### TASK STATEMENT
Counting only the lines below that contain the word "discriminate", what is the total? Give it with no other words.

━━ DATA ━━

(* ===== verification/Unlocking.v ===== *)
(** Connector and server together: which chunks the operations of a request
    name on the server, and which of the lookup's locks each of its messages gives
    back. *)
From S2P Require Import Prelude PyFloat Protocol Hasher Memory L1Manager Eviction L1Protocol.
From S2P Require Import L2 Threads Storage Prefetch Server MQ KVFormat Transfer Tracker.
From S2P Require Import Connector Scheduling.
Local Open Scope py_scope.
Local Open Scope Z_scope.

(** ** Keys of several ranks *)

Section keys.
Context (model : string).

Lemma keys_for_app hs1 hs2 rs : keys_for (hs1 ++ hs2) model rs = keys_for hs1 model rs ++ keys_for hs2 model rs.
Proof. apply bind_app. Qed.

Lemma keys_for_length hs rs : length (keys_for hs model rs) = (length hs * length rs)%nat.
Proof.
  unfold keys_for. induction hs as [|h hs IH]; [done|]. csimpl. rewrite length_app, length_fmap, IH. reflexivity.
Qed.

Lemma keys_for_take_drop hs rs n :
  take (n * length rs) (keys_for hs model rs) = keys_for (take n hs) model rs /\
  drop (n * length rs) (keys_for hs model rs) = keys_for (drop n hs) model rs.
Proof.
  destruct (decide (n <= length hs)%nat) as [Hn|Hn].
  - pose proof (keys_for_app (take n hs) (drop n hs) rs) as Ha. rewrite take_drop in Ha. rewrite Ha.
    assert (length (keys_for (take n hs) model rs) = (n * length rs)%nat) as Hl
      by (by rewrite keys_for_length, length_take, Nat.min_l).
    split; [by apply take_app_length'|by apply drop_app_length'].
  - rewrite !take_ge, !drop_ge by (rewrite ?keys_for_length; nia). done.
Qed.

(** The keys of all the ranks, rank by rank. *)
Lemma keys_for_ranks hs rs :
  keys_for hs model rs ≡ₚ concat ((fun r => keys_for hs model [r]) <$> rs).
Proof.
  induction rs as [|r rs IH].
  - unfold keys_for. simpl. induction hs as [|h hs IH]; [done|]. exact IH.
  - csimpl. rewrite <- IH. clear IH. unfold keys_for. induction hs as [|h hs IH]; [done|].
    csimpl. rewrite IH. constructor. rewrite !app_assoc. f_equiv. apply Permutation_app_comm.
Qed.
End keys.

Lemma ranks_length n : length (ranks n) = Z.to_nat n.
Proof. apply length_seqZ. Qed.

Section operations.
Context (blake3 : bytes -> bytes) (cs : Z).
Hypothesis (Hcs : 0 < cs).

(** The chunks an operation names, when its tokens are a prefix in whole
    chunks of tokens already hashed. *)
Lemma op_keys_prefix tokens hs op inst :
  chunk_hashes blake3 tokens cs = Ok hs -> whole cs (op_start op) -> whole cs (op_end op) ->
  op_end op <= Zlen tokens -> op_token_ids op = py_take (op_end op) tokens ->
  op_keys blake3 cs op inst =
    Ok (keys_for (drop (Z.to_nat (op_start op / cs)) (take (Z.to_nat (op_end op / cs)) hs))
          (ei_model inst) [ei_rank inst]).
Proof.
  intros Hhs [Hs0 Hs] [He0 He] Hlen Htok. unfold op_keys. rewrite Htok, !py_take_nonneg by lia.
  rewrite take_take, Nat.min_id.
  pose proof (Z.div_mod (op_end op) cs ltac:(lia)) as Hd. rewrite He, Z.add_0_r in Hd.
  assert (0 <= op_end op / cs) by (apply Z.div_pos; lia).
  assert (Z.to_nat (op_end op) = Z.to_nat (op_end op / cs) * Z.to_nat cs)%nat as Hn
    by (rewrite Hd at 1; rewrite Z2Nat.inj_mul by lia; lia).
  assert (Z.to_nat (op_end op / cs) <= length hs)%nat as Hk.
  { rewrite (chunk_hashes_length blake3 tokens cs hs Hcs Hhs).
    apply Nat.div_le_lower_bound; [lia|]. unfold Zlen in Hlen. lia. }
  rewrite Hn, (chunk_hashes_take blake3 tokens cs hs _ Hcs Hhs Hk).
  cbn [res_bind]. unfold py_floordiv. replace (cs =? 0) with false by lia. cbn [res_bind].
  rewrite py_drop_nonneg by (apply Z.div_pos; lia). done.
Qed.
End operations.

Lemma prefix_take (l1 l2 : list Z) e : l1 `prefix_of` l2 -> 0 <= e <= Zlen l1 -> py_take e l2 = py_take e l1.
Proof.
  intros [more ->] He. rewrite !py_take_nonneg by lia. apply take_app_le. unfold Zlen in He. lia.
Qed.

(** Consecutive operations name consecutive chunks. *)
Lemma tiled_keys blake3 cs bs tokens hs inst from ops to :
  0 < cs -> chunk_hashes blake3 tokens cs = Ok hs -> whole cs from ->
  tiled from ops to -> Forall (store_op_ok cs bs tokens) ops ->
  exists kss, Forall2 (fun op ks => op_keys blake3 cs op inst = Ok ks) ops kss /\
    concat kss = keys_for (drop (Z.to_nat (from / cs)) (take (Z.to_nat (to / cs)) hs))
                   (ei_model inst) [ei_rank inst] /\ from <= to.
Proof.
  intros Hcs Hhs. revert from. induction ops as [|op ops IH]; intros from Hf Ht Hok.
  { simpl in Ht. subst. exists []. split; [constructor|]. split; [|lia].
    rewrite skipn_all2; [done|]. rewrite length_take. lia. }
  destruct Ht as (Hs & Hlt & Ht). apply Forall_cons in Hok as [Hop Hok].
  destruct (IH (op_end op) (so_end _ _ _ _ Hop) Ht Hok) as (kss & Hkss & Hc & Hle).
  pose proof (op_keys_prefix blake3 cs Hcs tokens hs op inst Hhs (so_start _ _ _ _ Hop)
    (so_end _ _ _ _ Hop) (so_len _ _ _ _ Hop) (so_tokens _ _ _ _ Hop)) as Hk.
  eexists (_ :: kss). split; [by constructor|]. split; [|lia]. cbn [concat]. rewrite Hc, Hs, <- keys_for_app.
  f_equal. assert (Z.to_nat (from / cs) <= Z.to_nat (op_end op / cs))%nat as H1
    by (apply Z2Nat.inj_le; [apply Z.div_pos; [apply Hf|lia]|apply Z.div_pos; [apply Hop|lia]|apply Z.div_le_mono; lia]).
  assert (Z.to_nat (op_end op / cs) <= Z.to_nat (to / cs))%nat as H2.
  { pose proof (proj1 (so_end _ _ _ _ Hop)).
    apply Z2Nat.inj_le; [apply Z.div_pos; lia|apply Z.div_pos; lia|apply Z.div_le_mono; lia]. }
  set (a := Z.to_nat (from / cs)) in *. set (b := Z.to_nat (op_end op / cs)) in *. set (c := Z.to_nat (to / cs)) in *.
  pose proof (take_drop b (take c hs)) as E. rewrite take_take, Nat.min_l in E by done.
  transitivity (drop a (take b hs ++ drop b (take c hs))); [|by rewrite E].
  destruct (decide (b <= length hs)%nat).
  - rewrite drop_app_le; [done|]. rewrite length_take. lia.
  - rewrite !(drop_ge (take c hs) b) by (rewrite length_take; lia). by rewrite !app_nil_r.
Qed.

(** C15: the STORE operations of a request name every chunk from the cached
    prefix to the waterline on the server exactly once and in order, as the
    tokens' chunk hashes for the instance's model and rank. *)
Theorem stores_name_chunks_once blake3 cs bs c log rid t hs inst :
  0 < bs -> 0 < cs -> cs mod bs = 0 -> creach cs bs c log -> od_get rid (trackers c) = Some t ->
  chunk_hashes blake3 (token_ids t) cs = Ok hs ->
  exists kss, Forall2 (fun op ks => op_keys blake3 cs op inst = Ok ks) (log rid) kss /\
    concat kss =
      keys_for (drop (Z.to_nat (lmcache_hits t / cs)) (take (Z.to_nat (num_stored_tokens t / cs)) hs))
        (ei_model inst) [ei_rank inst].
Proof.
  intros Hbs Hcs Hdiv Hr Ht Hhs. apply creach_ok in Hr as (_ & _ & H); [|done..]. specialize (H rid).
  rewrite Ht in H. destruct H as [toks H].
  destruct (life_inv_holds cs bs Hbs Hcs Hdiv toks t (log rid) H) as (H1 & _ & H2 & H3 & _).
  destruct (tiled_keys blake3 cs bs (token_ids t) hs inst _ _ _ Hcs Hhs H1 H2 H3) as (kss & ? & ? & _). eauto.
Qed.

(** C11: the locks of a lookup are given back exactly once. The lookup holds the
    first [k] keys, chunk by chunk for all ranks; when the request is allocated
    with a pending load, the chunks FREE_LOOKUP_LOCKS names and the chunks the
    ranks RETRIEVE partition the whole chunks held: nothing RETRIEVE still needs
    is unlocked early. Only an incomplete last chunk stays for END_SESSION. *)
Theorem unlock_partition blake3 cs bs L hs model ws k t blocks ext t1 n t2 op bsz nb :
  let held := take k (keys_for hs model (ranks ws)) in
  0 < bs -> 0 < cs -> cs mod bs = 0 -> 0 < ws -> (k <= length (keys_for hs model (ranks ws)))%nat ->
  chunk_hashes blake3 L cs = Ok hs -> L `prefix_of` token_ids t ->
  lmcache_hits t = Z.of_nat k / ws * cs -> 0 <= vllm_hits t < lmcache_hits t ->
  alloc_seen t = false -> 0 < ext -> alloc_update cs blocks ext t = (t1, Ok n) ->
  generate_retrieve_op cs bs t1 = (t2, Ok (Some op)) ->
  exists kss,
    Forall2 (fun r ks => op_keys blake3 cs op (mkEngineInstance r model ws bsz nb) = Ok ks) (ranks ws) kss /\
    take (Z.to_nat (default 0 n * ws)) held ++ concat kss ++ drop (k / Z.to_nat ws * Z.to_nat ws) held ≡ₚ held /\
    (length (drop (k / Z.to_nat ws * Z.to_nat ws) held) < Z.to_nat ws)%nat.
Proof.
  intros held Hbs Hcs Hdiv Hws Hk Hhs Hpre Hhits Hv Has Hext Ha Hr.
  rewrite alloc_update_run in Ha by done. rewrite Has in Ha.
  replace (0 <? ext) with true in Ha by lia. simpl in Ha. injection Ha as <- Hn.
  rewrite retrieve_op_run in Hr by done. simpl in Hr. injection Hr as _ Hop.
  set (K := (k / Z.to_nat ws)%nat). set (A := Z.to_nat (vllm_hits t / cs)).
  assert (Z.of_nat k / ws = Z.of_nat K) as EK by (unfold K; rewrite Nat2Z.inj_div, Z2Nat.id by lia; done).
  rewrite EK in Hhits.
  assert (0 <= vllm_hits t / cs < Z.of_nat K) as HA
    by (split; [apply Z.div_pos; lia|apply Z.div_lt_upper_bound; lia]).
  assert (lmcache_hits t / cs = Z.of_nat K) as Eh by (rewrite Hhits; apply Z.div_mul; lia).
  assert (Z.to_nat (default 0 n * ws) = (A * length (ranks ws))%nat) as ->.
  { rewrite ranks_length, <- Hn, Eh, Z.min_l by lia. unfold A. rewrite <- Z2Nat.inj_mul by lia.
    destruct (Z.eqb_spec (vllm_hits t / cs) 0) as [->|]; done. }
  pose proof (keys_for_length model hs (ranks ws)) as Hkl. rewrite Hkl in Hk.
  rewrite ranks_length in *. set (w := Z.to_nat ws) in *. assert (0 < w)%nat by lia.
  assert (K * w <= k)%nat as HKk by (unfold K; pose proof (Nat.mul_div_le k w ltac:(lia)); lia).
  assert (k < K * w + w)%nat as HkK by (unfold K; pose proof (Nat.mul_succ_div_gt k w ltac:(lia)); lia).
  assert (K <= length hs)%nat as HKh by nia.
  exists ((fun r => keys_for (drop A (take K hs)) model [r]) <$> ranks ws). split; [|split].
  - apply Forall2_fmap_r, Forall_Forall2_diag, Forall_forall. intros r _.
    pose proof (chunk_hashes_length blake3 L cs hs Hcs Hhs) as Hlen.
    assert (lmcache_hits t <= Zlen L) as HL.
    { rewrite Hhits. unfold Zlen. rewrite Hlen in HKh.
      pose proof (Nat.mul_div_le (length L) (Z.to_nat cs) ltac:(lia)). nia. }
    rewrite (op_keys_prefix blake3 cs Hcs L hs); [|done| | | |]; subst op; simpl.
    + by rewrite Z.div_mul, Eh, Nat2Z.id by lia.
    + split; [nia|]. apply Z_mod_mult.
    + split; [lia|]. rewrite Hhits. apply Z_mod_mult.
    + done.
    + apply prefix_take; [done|]. lia.
  - rewrite <- (keys_for_ranks model (drop A (take K hs)) (ranks ws)).
    destruct (keys_for_take_drop model hs (ranks ws) K) as [HtK HdK]. rewrite ranks_length in *. fold w in HtK, HdK.
    assert (take (K * w) held = keys_for (take K hs) model (ranks ws)) as Hm
      by (unfold held; by rewrite take_take, Nat.min_l).
    destruct (keys_for_take_drop model (take K hs) (ranks ws) A) as [HtA HdA]. rewrite ranks_length in *. fold w in HtA, HdA.
    rewrite <- HdA, <- Hm. rewrite <- (take_drop (K * w) held) at 4.
    rewrite (assoc_L (++)). f_equiv.
    rewrite <- (take_drop (A * w) (take (K * w) held)) at 2. f_equiv.
    rewrite take_take, Nat.min_l by nia. done.
  - rewrite length_drop. unfold held. rewrite length_take, Hkl. fold K. lia.
Qed.

(** ** Witnesses *)

Lemma stores_name_chunks_once_witness :
  exists hs kss, chunk_hashes toy_digest toy_prompt 4 = Ok hs /\
    Forall2 (fun op ks => op_keys toy_digest 4 op (mkEngineInstance 0 "m" 1 2 8) = Ok ks) (toy_log "r") kss /\
    concat kss = keys_for (drop 1 (take 2 hs)) "m" [0].
Proof.
  destruct (chunk_hashes toy_digest toy_prompt 4) as [hs|e] eqn:E; [|vm_compute in E; discriminate E].
  destruct (stores_name_chunks_once toy_digest 4 2 toy_built toy_log "r"
    (mkRequestTracker toy_prompt 4 0 [20; 21; 22; 23; 24] 9 8 true false false) hs
    (mkEngineInstance 0 "m" 1 2 8)) as (kss & H1 & H2).
  - lia.
  - lia.
  - reflexivity.
  - exact toy_creach.
  - vm_compute. reflexivity.
  - exact E.
  - exists hs, kss. split; [reflexivity|]. split; [exact H1|exact H2].
Defined.

Definition toy_lookup : list Z := [1; 2; 3; 4; 5; 6; 7; 8; 9; 10; 11; 12].
Definition toy_pending : RequestTracker := mkRequestTracker toy_lookup 8 4 [] 0 8 true false false.

(** Two ranks hold five keys, two whole chunks; one chunk is local. *)
Lemma unlock_partition_witness :
  exists hs op kss, let held := take 5 (keys_for hs "m" (ranks 2)) in
    Forall2 (fun r ks => op_keys toy_digest 4 op (mkEngineInstance r "m" 2 2 8) = Ok ks) (ranks 2) kss /\
    take 2 held ++ concat kss ++ drop 4 held ≡ₚ held /\ op_start op = 4.
Proof.
  destruct (chunk_hashes toy_digest toy_lookup 4) as [hs|e] eqn:E; [|vm_compute in E; discriminate E].
  eexists hs, _.
  destruct (unlock_partition toy_digest 4 2 toy_lookup hs "m" 2 5 toy_pending [1; 2; 3; 4; 5; 6] 4
    (set_alloc_seen (set_load_pending true (set_block_ids [1; 2; 3; 4; 5; 6] toy_pending))) (Some 1)
    (set_load_pending false (set_alloc_seen (set_load_pending true (set_block_ids [1; 2; 3; 4; 5; 6] toy_pending))))
    (mkLoadStoreOp [1; 2; 3; 4; 5; 6; 7; 8] [3; 4] 4 8 0) 2 8) as (kss & H1 & H2 & _).
  - lia.
  - lia.
  - reflexivity.
  - lia.
  - rewrite keys_for_length, (chunk_hashes_length toy_digest toy_lookup 4 hs) by (reflexivity || exact E).
    vm_compute. lia.
  - exact E.
  - exists []. reflexivity.
  - reflexivity.
  - split; [discriminate|reflexivity].
  - reflexivity.
  - lia.
  - reflexivity.
  - reflexivity.
  - exists kss. split; [exact H1|]. split; [exact H2|reflexivity].
Defined.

━━━

### SOLUTION FOR THIS TASK
3